WHAT THE EXERCISE ASKS → Exactly the lines from the opening of the records through the line containing "Inductive result (A" should be copied, with both included.

SUPPLIED DATA →
........

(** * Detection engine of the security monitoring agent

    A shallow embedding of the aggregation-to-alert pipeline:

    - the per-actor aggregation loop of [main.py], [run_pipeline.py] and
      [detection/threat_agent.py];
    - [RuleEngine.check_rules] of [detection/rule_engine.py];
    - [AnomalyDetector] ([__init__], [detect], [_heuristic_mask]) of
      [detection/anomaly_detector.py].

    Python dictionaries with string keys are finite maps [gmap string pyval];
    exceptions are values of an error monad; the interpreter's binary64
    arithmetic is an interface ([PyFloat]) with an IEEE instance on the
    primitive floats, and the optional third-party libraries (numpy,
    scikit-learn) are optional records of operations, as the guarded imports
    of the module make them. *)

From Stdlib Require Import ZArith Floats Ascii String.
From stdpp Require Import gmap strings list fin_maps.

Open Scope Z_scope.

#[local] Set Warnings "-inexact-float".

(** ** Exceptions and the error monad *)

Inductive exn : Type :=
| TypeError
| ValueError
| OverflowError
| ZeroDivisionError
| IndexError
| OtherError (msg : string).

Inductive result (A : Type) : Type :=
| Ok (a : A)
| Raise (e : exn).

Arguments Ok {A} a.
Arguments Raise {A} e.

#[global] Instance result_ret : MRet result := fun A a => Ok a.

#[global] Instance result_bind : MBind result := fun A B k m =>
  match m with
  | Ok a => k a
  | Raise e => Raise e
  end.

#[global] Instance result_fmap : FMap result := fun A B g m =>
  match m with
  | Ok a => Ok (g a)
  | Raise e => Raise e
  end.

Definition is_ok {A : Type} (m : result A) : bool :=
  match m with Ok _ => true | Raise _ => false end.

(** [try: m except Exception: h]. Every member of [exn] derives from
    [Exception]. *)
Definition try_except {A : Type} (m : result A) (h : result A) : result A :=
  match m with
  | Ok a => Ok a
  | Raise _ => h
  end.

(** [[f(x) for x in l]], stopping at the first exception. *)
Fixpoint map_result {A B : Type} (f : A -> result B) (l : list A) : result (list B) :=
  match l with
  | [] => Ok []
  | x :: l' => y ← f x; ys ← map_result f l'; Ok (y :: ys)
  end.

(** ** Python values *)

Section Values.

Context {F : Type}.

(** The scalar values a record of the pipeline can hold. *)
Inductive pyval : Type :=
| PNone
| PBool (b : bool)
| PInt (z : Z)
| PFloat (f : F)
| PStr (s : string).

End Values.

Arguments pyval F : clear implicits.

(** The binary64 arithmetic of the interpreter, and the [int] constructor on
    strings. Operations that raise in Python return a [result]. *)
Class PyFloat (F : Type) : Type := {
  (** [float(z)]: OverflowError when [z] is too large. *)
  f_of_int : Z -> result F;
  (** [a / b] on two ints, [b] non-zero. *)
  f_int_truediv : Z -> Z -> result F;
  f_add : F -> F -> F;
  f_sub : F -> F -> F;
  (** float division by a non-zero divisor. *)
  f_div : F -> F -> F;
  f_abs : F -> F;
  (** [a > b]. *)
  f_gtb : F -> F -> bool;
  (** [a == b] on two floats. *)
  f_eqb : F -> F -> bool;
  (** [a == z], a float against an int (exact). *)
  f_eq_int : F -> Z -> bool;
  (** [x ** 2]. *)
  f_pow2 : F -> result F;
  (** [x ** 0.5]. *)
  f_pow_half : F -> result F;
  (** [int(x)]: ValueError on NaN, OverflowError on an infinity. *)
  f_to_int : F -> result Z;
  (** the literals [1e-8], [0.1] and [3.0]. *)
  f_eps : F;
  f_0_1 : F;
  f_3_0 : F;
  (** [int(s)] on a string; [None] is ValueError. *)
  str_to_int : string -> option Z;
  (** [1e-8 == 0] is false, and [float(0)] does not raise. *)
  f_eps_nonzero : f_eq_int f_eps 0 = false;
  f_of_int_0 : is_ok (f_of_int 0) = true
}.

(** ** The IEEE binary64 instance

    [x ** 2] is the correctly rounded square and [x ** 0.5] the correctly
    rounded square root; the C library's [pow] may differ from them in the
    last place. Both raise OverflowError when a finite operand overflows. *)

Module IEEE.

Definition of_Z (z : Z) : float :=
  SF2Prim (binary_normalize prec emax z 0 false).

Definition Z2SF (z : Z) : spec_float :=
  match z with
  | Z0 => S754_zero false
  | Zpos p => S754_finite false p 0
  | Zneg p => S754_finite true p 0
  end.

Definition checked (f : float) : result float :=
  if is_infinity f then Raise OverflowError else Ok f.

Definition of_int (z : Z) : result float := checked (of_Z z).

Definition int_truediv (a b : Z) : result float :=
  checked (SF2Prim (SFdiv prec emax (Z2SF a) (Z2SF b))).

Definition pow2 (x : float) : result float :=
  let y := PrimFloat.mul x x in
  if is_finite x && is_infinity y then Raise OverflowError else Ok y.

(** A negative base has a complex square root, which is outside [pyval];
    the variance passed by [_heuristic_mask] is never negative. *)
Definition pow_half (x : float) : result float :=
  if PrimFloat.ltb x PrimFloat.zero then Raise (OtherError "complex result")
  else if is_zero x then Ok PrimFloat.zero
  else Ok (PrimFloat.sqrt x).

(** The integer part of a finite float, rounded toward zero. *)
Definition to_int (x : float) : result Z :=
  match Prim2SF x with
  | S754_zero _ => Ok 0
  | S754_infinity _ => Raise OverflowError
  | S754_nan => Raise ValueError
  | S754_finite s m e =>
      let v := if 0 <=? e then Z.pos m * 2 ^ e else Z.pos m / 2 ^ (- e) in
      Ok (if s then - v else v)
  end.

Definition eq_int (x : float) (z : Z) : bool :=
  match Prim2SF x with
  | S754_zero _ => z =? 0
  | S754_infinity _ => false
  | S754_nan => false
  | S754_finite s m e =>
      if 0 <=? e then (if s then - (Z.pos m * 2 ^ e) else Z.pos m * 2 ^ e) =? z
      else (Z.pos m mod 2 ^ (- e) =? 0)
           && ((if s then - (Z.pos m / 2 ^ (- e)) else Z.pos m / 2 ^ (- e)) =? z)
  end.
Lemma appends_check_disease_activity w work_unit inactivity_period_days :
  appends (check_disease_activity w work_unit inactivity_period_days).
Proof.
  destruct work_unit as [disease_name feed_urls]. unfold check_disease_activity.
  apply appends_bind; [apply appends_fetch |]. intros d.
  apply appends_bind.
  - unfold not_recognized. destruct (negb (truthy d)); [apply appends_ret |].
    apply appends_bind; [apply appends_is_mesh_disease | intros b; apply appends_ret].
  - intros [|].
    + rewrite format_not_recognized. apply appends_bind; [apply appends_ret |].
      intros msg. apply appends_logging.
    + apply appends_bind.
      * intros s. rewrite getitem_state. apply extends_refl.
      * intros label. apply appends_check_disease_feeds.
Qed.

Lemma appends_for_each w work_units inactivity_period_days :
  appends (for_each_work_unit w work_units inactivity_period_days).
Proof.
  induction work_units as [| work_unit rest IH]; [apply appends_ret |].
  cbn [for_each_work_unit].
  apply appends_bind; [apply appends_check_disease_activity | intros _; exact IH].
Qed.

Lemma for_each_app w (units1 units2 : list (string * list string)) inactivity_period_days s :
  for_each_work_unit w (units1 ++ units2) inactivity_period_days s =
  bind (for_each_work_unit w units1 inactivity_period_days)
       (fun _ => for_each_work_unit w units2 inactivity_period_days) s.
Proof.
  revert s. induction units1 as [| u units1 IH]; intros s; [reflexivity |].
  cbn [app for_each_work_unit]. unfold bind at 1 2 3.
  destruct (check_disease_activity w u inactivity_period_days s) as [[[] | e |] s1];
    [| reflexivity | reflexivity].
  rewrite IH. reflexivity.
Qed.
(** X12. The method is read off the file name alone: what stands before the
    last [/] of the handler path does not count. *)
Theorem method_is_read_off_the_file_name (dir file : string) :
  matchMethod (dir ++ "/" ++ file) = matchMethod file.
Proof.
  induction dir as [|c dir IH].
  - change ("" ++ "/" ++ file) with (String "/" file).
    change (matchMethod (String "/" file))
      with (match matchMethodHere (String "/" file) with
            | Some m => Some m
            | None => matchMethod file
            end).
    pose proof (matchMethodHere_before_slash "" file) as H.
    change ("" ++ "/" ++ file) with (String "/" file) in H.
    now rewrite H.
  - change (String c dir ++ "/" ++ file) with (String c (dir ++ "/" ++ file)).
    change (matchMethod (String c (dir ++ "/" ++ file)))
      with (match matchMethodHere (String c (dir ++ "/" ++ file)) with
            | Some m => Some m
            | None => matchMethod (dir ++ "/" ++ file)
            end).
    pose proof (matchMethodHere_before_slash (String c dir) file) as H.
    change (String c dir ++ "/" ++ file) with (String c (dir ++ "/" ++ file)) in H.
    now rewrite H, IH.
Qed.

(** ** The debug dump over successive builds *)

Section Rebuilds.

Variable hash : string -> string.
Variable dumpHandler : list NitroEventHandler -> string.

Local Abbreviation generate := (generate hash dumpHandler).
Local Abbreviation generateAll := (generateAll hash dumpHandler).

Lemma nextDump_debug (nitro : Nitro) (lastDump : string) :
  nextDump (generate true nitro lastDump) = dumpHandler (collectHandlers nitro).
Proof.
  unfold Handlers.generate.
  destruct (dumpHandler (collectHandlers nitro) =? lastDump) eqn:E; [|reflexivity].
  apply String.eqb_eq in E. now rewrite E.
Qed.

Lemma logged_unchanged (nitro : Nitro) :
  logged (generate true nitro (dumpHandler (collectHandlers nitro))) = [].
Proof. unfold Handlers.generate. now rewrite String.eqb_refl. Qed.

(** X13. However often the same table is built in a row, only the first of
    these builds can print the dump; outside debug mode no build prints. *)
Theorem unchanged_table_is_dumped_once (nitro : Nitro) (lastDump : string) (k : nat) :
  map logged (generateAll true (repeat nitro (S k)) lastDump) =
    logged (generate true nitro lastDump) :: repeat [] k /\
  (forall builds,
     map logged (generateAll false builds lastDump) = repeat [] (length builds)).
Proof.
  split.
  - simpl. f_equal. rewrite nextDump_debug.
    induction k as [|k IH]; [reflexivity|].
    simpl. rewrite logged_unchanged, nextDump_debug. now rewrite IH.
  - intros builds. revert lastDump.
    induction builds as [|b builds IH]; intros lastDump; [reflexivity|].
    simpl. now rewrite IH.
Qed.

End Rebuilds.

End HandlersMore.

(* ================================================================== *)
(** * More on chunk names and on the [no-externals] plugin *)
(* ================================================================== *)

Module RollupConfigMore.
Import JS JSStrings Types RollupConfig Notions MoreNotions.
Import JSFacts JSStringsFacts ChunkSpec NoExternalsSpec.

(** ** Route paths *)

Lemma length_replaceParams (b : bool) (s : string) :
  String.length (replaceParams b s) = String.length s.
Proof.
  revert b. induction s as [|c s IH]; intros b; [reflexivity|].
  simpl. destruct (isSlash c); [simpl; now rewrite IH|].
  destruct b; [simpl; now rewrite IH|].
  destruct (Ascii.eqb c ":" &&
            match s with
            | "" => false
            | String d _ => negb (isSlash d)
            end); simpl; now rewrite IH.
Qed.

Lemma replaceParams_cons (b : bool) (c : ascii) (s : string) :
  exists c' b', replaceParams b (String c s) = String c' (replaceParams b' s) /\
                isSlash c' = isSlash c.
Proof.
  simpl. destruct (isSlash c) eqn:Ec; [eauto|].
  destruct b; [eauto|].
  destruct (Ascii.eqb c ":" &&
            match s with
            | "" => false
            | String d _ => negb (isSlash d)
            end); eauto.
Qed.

........

COMPLETED TASK →
(** * Detection engine of the security monitoring agent

    A shallow embedding of the aggregation-to-alert pipeline:

    - the per-actor aggregation loop of [main.py], [run_pipeline.py] and
      [detection/threat_agent.py];
    - [RuleEngine.check_rules] of [detection/rule_engine.py];
    - [AnomalyDetector] ([__init__], [detect], [_heuristic_mask]) of
      [detection/anomaly_detector.py].

    Python dictionaries with string keys are finite maps [gmap string pyval];
    exceptions are values of an error monad; the interpreter's binary64
    arithmetic is an interface ([PyFloat]) with an IEEE instance on the
    primitive floats, and the optional third-party libraries (numpy,
    scikit-learn) are optional records of operations, as the guarded imports
    of the module make them. *)

From Stdlib Require Import ZArith Floats Ascii String.
From stdpp Require Import gmap strings list fin_maps.

Open Scope Z_scope.

#[local] Set Warnings "-inexact-float".

(** ** Exceptions and the error monad *)

Inductive exn : Type :=
| TypeError
| ValueError
| OverflowError
| ZeroDivisionError
| IndexError
| OtherError (msg : string).

Inductive result (A : Type) : Type :=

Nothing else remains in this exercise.